View of Clear Lake and Mount Konocti from CA Highway 175

All boaters entering Lake County are warned that Dreissenid mussels, also known as quagga and zebra mussels, are a great threat to Clear Lake. By law, boats are required to be inspected before launching, and must have a Lake County Quagga/Zebra (QZ) Sticker on the watercraft. Shops in the vicinity carry out the inspection. At every entry to Lake County, signs warn boaters not to spread hydrilla in the county's bodies of water. Extensive management efforts have controlled the presence of hydrilla in Clear Lake, although it may return at any time.

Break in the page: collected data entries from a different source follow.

(** The decoding identity: coefficients obtained by multiplying a row of
    the matrix with the inverse of the selected rows rebuild that row's
    block from the selected blocks. *)
Lemma decode_rows eMat sel idx mat' dMat data size :
  rows_copied eMat sel ecK -> (idx < ecN)%nat ->
  jerasure_invert_matrix eMat ecK 8 = (0, (mat', dMat)) ->
  (forall i, (i < ecK)%nat -> region size (data !!! i)) ->
  let coef := jerasure_matrix_multiply (drop (idx * ecK) C) dMat 1 ecK ecK ecK 8 in
  forall p, (p < size)%nat ->
    xsum ecK (fun j => coef !!! j ⊗ (stripe_block ecK size C data (sel j) !!! p)) =
    stripe_block ecK size C data idx !!! p.
Proof.
  intros (H1 & H2 & H3) Hidx Hinv Hd coef p Hp.
  destruct (invert_spec ecK eMat mat' dMat H1 H2 Hinv) as (Hl & Hb & Hid).
  assert (Hc : forall j, (j < ecK)%nat ->
    coef !!! j = xsum ecK (fun m => C !!! (idx * ecK + m)%nat ⊗ at_ ecK dMat m j)).
  { intros j Hj. destruct (matrix_multiply_spec (drop (idx * ecK) C) dMat 1 ecK ecK ecK) as [_ Hm].
    specialize (Hm 0%nat j ltac:(lia) Hj). change (0 * ecK + j)%nat with j in Hm. unfold coef. rewrite Hm.
    unfold product_entry, at_. apply xsum_ext. intros m _.
    by rewrite lookup_total_drop_Z, (Nat.mul_comm m). }
  assert (Hdb : forall l, (l < ecK)%nat -> is_byte ((data !!! l) !!! p)).
  { intros l Hll. destruct (Hd l Hll). auto with cord. }
  unfold stripe_block. rewrite lincomb_lookup by done.
  transitivity (xsum ecK (fun j => xsum ecK (fun m => xsum ecK (fun l =>
    C !!! (idx * ecK + m)%nat ⊗ ((at_ ecK dMat m j ⊗ at_ ecK eMat j l) ⊗ ((data !!! l) !!! p)))))).
  { apply xsum_ext. intros j Hj. rewrite lincomb_lookup, Hc by done.
    rewrite gmul_xsum_r; [| |intros; auto using complete_row_byte with cord].
    2:{ apply xsum_byte. auto using complete_row_byte with cord. }
    apply xsum_ext. intros m Hm.
    rewrite gmul_xsum_l by auto using complete_row_byte with cord.
    apply xsum_ext. intros l Hll. unfold at_ at 3. rewrite H3 by done.
    rewrite !gmul_assoc; auto using complete_row_byte with cord. }
  rewrite xsum_swap.
  transitivity (xsum ecK (fun m => xsum ecK (fun l =>
    C !!! (idx * ecK + m)%nat ⊗ (ident m l ⊗ ((data !!! l) !!! p))))).
  { apply xsum_ext. intros m Hm. rewrite xsum_swap. apply xsum_ext. intros l Hll.
    rewrite <- Hid by done. unfold mprod.
    rewrite gmul_xsum_r, gmul_xsum_l; auto using complete_row_byte with cord. }
  apply xsum_ext. intros m Hm. rewrite (xsum_single ecK _ m Hm).
  - unfold ident. by rewrite decide_True, gmul_1_l by auto.
  - intros l Hll Hne. unfold ident. rewrite decide_False by done. by rewrite gmul_0_r.
Qed.

Lemma length_coef idx dMat : length (jerasure_matrix_multiply (drop (idx * ecK) C) dMat 1 ecK ecK ecK 8) = ecK.
Proof. destruct (matrix_multiply_spec (drop (idx * ecK) C) dMat 1 ecK ecK ecK) as [-> _]. lia. Qed.

(** ** The constructor *)

(** The blocks the constructor uses for block [i]: the first [_ecK] others. *)
Definition others (i j : nat) : nat := if decide (j < i)%nat then j else S j.

Lemma eMat_constructor i e :
  (0 < ecK < ecN)%nat -> length e = (ecK * ecK)%nat -> Forall is_byte e ->
  rows_copied (foldl (fun e j => copy_row ecK C e (j - 1) j)
    (loop (Nat.min i ecK) (fun e j => copy_row ecK C e j j) e) (seq (i + 1) (ecK - i))) (others i) ecK.
Proof.
  intros HK Hl Hb.
  assert (H1 : rows_copied (loop (Nat.min i ecK) (fun e j => copy_row ecK C e j j) e) (fun j => j) (Nat.min i ecK)).
  { apply (loop_ind (fun k e => rows_copied e (fun j => j) k)).
    - split_and!; try done. intros; lia.
    - intros k b Hk Hc. eapply rows_copied_ext; [|apply copy_row_spec; [lia|lia|exact Hc]].
      intros j _. simpl. by case_decide. }
  destruct (decide (ecK <= i)%nat).
  - replace (ecK - i)%nat with 0%nat by lia. rewrite Nat.min_r in H1 |- * by lia. simpl.
    eapply rows_copied_ext; [|exact H1]. intros j Hj. unfold others. by rewrite decide_True by lia.
  - rewrite Nat.min_l in H1 |- * by lia.
    pose proof (foldl_seq_ind (fun k e => rows_copied e (others i) (k - 1))
      (fun e j => copy_row ecK C e (j - 1) j) (i + 1) (ecK - i)
      (loop i (fun e j => copy_row ecK C e j j) e)) as H.
    cbv beta in H. replace (i + 1 + (ecK - i) - 1)%nat with ecK in H by lia. apply H.
    + replace (i + 1 - 1)%nat with i by lia. eapply rows_copied_ext; [|exact H1].
      intros j Hj. unfold others. by rewrite decide_True by lia.
    + intros k x Hk Hc. replace (S k - 1)%nat with (S (k - 1)) by lia.
      eapply rows_copied_ext; [|apply copy_row_spec; [lia|lia|exact Hc]].
      intros j Hj. simpl. case_decide; [|done]. subst. unfold others. rewrite decide_False by lia. lia.
Qed.

Lemma coefficient_row_spec i e :
  (0 < ecK < ecN)%nat -> length e = (ecK * ecK)%nat -> Forall is_byte e ->
  exists eMat, rows_copied eMat (others i) ecK /\
    snd (coefficient_row ecK C i e) =
      jerasure_matrix_multiply (drop (i * ecK) C) (snd (snd (jerasure_invert_matrix eMat ecK 8))) 1 ecK ecK ecK 8 /\
    fst (coefficient_row ecK C i e) = fst (snd (jerasure_invert_matrix eMat ecK 8)).
Proof.
  intros HK Hl Hb. eexists. split; [by apply (eMat_constructor i e)|].
  unfold coefficient_row. by destruct (snd (jerasure_invert_matrix _ ecK 8)).
Qed.

(** ** The selection of [getCoefficient_multi] *)

Definition alive (status : list Z) (j : nat) : bool := negb (status !!! j =? 0).
Definition survivors (status : list Z) : list nat := List.filter (alive status) (seq 0 ecN).

Lemma filter_seq_S (f : nat -> bool) n :
  List.filter f (seq 0 (S n)) = List.filter f (seq 0 n) ++ (if f n then [n] else []).
Proof. rewrite seq_S, List.filter_app. simpl. by destruct (f n). Qed.

Lemma filter_seq_le (f : nat -> bool) n m : (n <= m)%nat ->
  (length (List.filter f (seq 0 n)) <= length (List.filter f (seq 0 m)))%nat.
Proof.
  induction 1 as [|m Hm IH]; [done|]. rewrite filter_seq_S, length_app. lia.
Qed.

Lemma select_rows_spec u status :
  _ecK u = ecK -> _ecN u = ecN -> length (survivors status) = ecK ->
  let '(cnt, eMat) := select_rows u status C in
  cnt = ecK /\ rows_copied eMat (fun j => survivors status !!! j) ecK.
Proof.
  intros Hk Hn Hs. unfold select_rows. rewrite Hk, Hn.
  pose (P := fun n (ce : nat * list Z) => fst ce = length (List.filter (alive status) (seq 0 n)) /\
    rows_copied (snd ce) (fun j => List.filter (alive status) (seq 0 n) !!! j) (fst ce)).
  assert (HP : P ecN (loop ecN (fun '(cnt, eMat) j =>
    if negb (status !!! j =? 0) then (S cnt, copy_row ecK C eMat cnt j) else (cnt, eMat))
    (0%nat, zeros (ecK * ecK)))).
  { apply (loop_ind P).
    - split; [done|]. unfold zeros. split_and!; [apply length_replicate| |intros; cbn in *; lia].
      apply Forall_replicate. auto with cord.
    - intros n [cnt e] Hlt [H1 H2]. cbn [fst snd] in *. unfold P.
      rewrite filter_seq_S. unfold alive at 2 4. destruct (negb _) eqn:E; cbn [fst snd].
      + assert (Hcnt : (cnt < ecK)%nat).
        { pose proof (filter_seq_le (alive status) (S n) ecN Hlt) as Hle. rewrite filter_seq_S in Hle.
          unfold alive at 2 in Hle. rewrite E, length_app in Hle. simpl in Hle.
          fold (survivors status) in Hle. lia. }
        split; [rewrite length_app; simpl; lia|].
        eapply rows_copied_ext; [|apply copy_row_spec; [done|lia|exact H2]].
        intros j Hj. simpl. case_decide as Ej.
        * subst j. rewrite lookup_total_app_r by lia. rewrite H1, Nat.sub_diag. done.
        * rewrite lookup_total_app_l by lia. done.
      + by rewrite app_nil_r. }
  destruct (loop _ _ _) as [cnt e]. destruct HP as [H1 H2]. cbn [fst snd] in *.
  unfold survivors in *. rewrite H1 in *. rewrite Hs in *. done.
Qed.

Lemma count_status_alive idx n status cnt c :
  count_status idx n status cnt = Some c ->
  c = (cnt + length (List.filter (fun s => negb (s =? 0)%Z) status))%nat /\
  forall j, (j < length status)%nat -> (n + j)%nat = idx -> status !!! j = 0.
Proof.
  clear HKN Hlen Hbytes. revert n cnt. induction status as [|s rest IH]; intros n cnt; simpl.
  - intros [= ->]. split; [lia|]. intros; lia.
  - destruct (Z.eqb_spec s 0) as [Es|Es]; simpl.
    + intros H. destruct (IH _ _ H) as [H1 H2]. split; [done|].
      intros [|j] Hj Hi; [done|]. simpl. apply H2; lia.
    + case_bool_decide as Ei; [done|]. intros H. destruct (IH _ _ H) as [H1 H2].
      split; [simpl; lia|]. intros [|j] Hj Hi; [lia|]. simpl. apply H2; lia.
Qed.

Lemma filter_take_seq (f : Z -> bool) (l : list Z) n : (n <= length l)%nat ->
  length (List.filter f (take n l)) = length (List.filter (fun j => f (l !!! j)) (seq 0 n)).
Proof.
  clear HKN Hlen Hbytes. induction n as [|n IH]; intros Hn; [done|].
  rewrite (take_S_r l n (l !!! n)) by (apply list_lookup_lookup_total_lt; lia).
  rewrite List.filter_app, filter_seq_S, !length_app, IH by lia. f_equal. simpl.
  by destruct (f (l !!! n)).
Qed.

(** What a non-null answer of [getCoefficient_multi] says. *)
Lemma multi_some u idx status coef :
  _ecK u = ecK -> _ecN u = ecN -> _encMat u = encMat -> length status = ecN -> (idx < ecN)%nat ->
  getCoefficient_multi u idx status = Some coef ->
  length (survivors status) = ecK /\ status !!! idx = 0 /\
  exists eMat, rows_copied eMat (fun j => survivors status !!! j) ecK /\
    snd (select_rows u status C) = eMat /\
    coef = jerasure_matrix_multiply (drop (idx * ecK) C) (snd (snd (jerasure_invert_matrix eMat ecK 8))) 1 ecK ecK ecK 8.
Proof.
  intros Hk Hn He Hst Hidx H. unfold getCoefficient_multi in H. rewrite Hk, Hn, He in H.
  rewrite take_ge in H by lia.
  destruct (count_status idx 0 status 0) as [cnt|] eqn:Hcnt; cbn [mbind option_bind] in H; [|done].
  destruct (count_status_alive _ _ _ _ _ Hcnt) as [Hc1 Hc2].
  case_bool_decide as Ec; cbn [negb] in H; [|done].
  assert (Hsv : length (survivors status) = ecK).
  { rewrite <- Ec, Hc1. rewrite <- (take_ge status ecN) at 2 by lia.
    rewrite filter_take_seq by lia. done. }
  split; [done|]. split; [apply Hc2; lia|].
  pose proof (select_rows_spec u status Hk Hn Hsv) as Hsel.
  destruct (select_rows u status C) as [cnt' eMat]. destruct Hsel as [_ Hsel].
  exists eMat. split_and!; [done|done|].
  destruct (snd (jerasure_invert_matrix eMat ecK 8)) as [m d]. simpl. congruence.
Qed.
(** ** Rows that determine the data *)

(** The selected rows of the matrix are linearly independent: only zero
    data makes all the selected blocks zero. *)
Definition independent (sel : nat -> nat) : Prop :=
  forall v, (forall j, is_byte (v j)) ->
    (forall j, (j < ecK)%nat -> xsum ecK (fun l => C !!! (sel j * ecK + l)%nat ⊗ v l) = 0) ->
    forall l, (l < ecK)%nat -> v l = 0.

The lake is also the site of an annual "splash-in", the "oldest and largest seaplane gathering in the Western United States".

The California Office of Environmental Health Hazard Assessment released an advisory statement regarding eating fish caught from the lake, based on the mercury level.

==Wildlife and vegetation==
The Clear Lake basin attracts large quantities of waterfowl, including mallards, western grebe, coots, various species of geese, ospreys, plovers, mergansers and many others. Wild turkeys, blacktail deer, gray squirrels, ground squirrels, skunks, river otter, raccoon, mink, and muskrat. There have been occasional sightings of mountain lion and ringtail. Opossums, red-tailed hawks, turkey vultures, and other species are also common. The endangered northern spotted owl is seen occasionally. Common reptiles and amphibians include the northwestern pond turtle, California king snake, Pacific gopher snake, garter snakes, northern pacific rattlesnake, common bullfrog and the rare California giant salamander among many others. Much of the shoreline is developed, but parks, reserves, miles of open water and private land also exist allowing many opportunities for observing and enjoying nature. The county also hosts a growing population of the rare tule elk, recently reintroduced after being locally hunted to extinction one hundred years before. A large colony of bald eagles is found in the Cache Creek canyon.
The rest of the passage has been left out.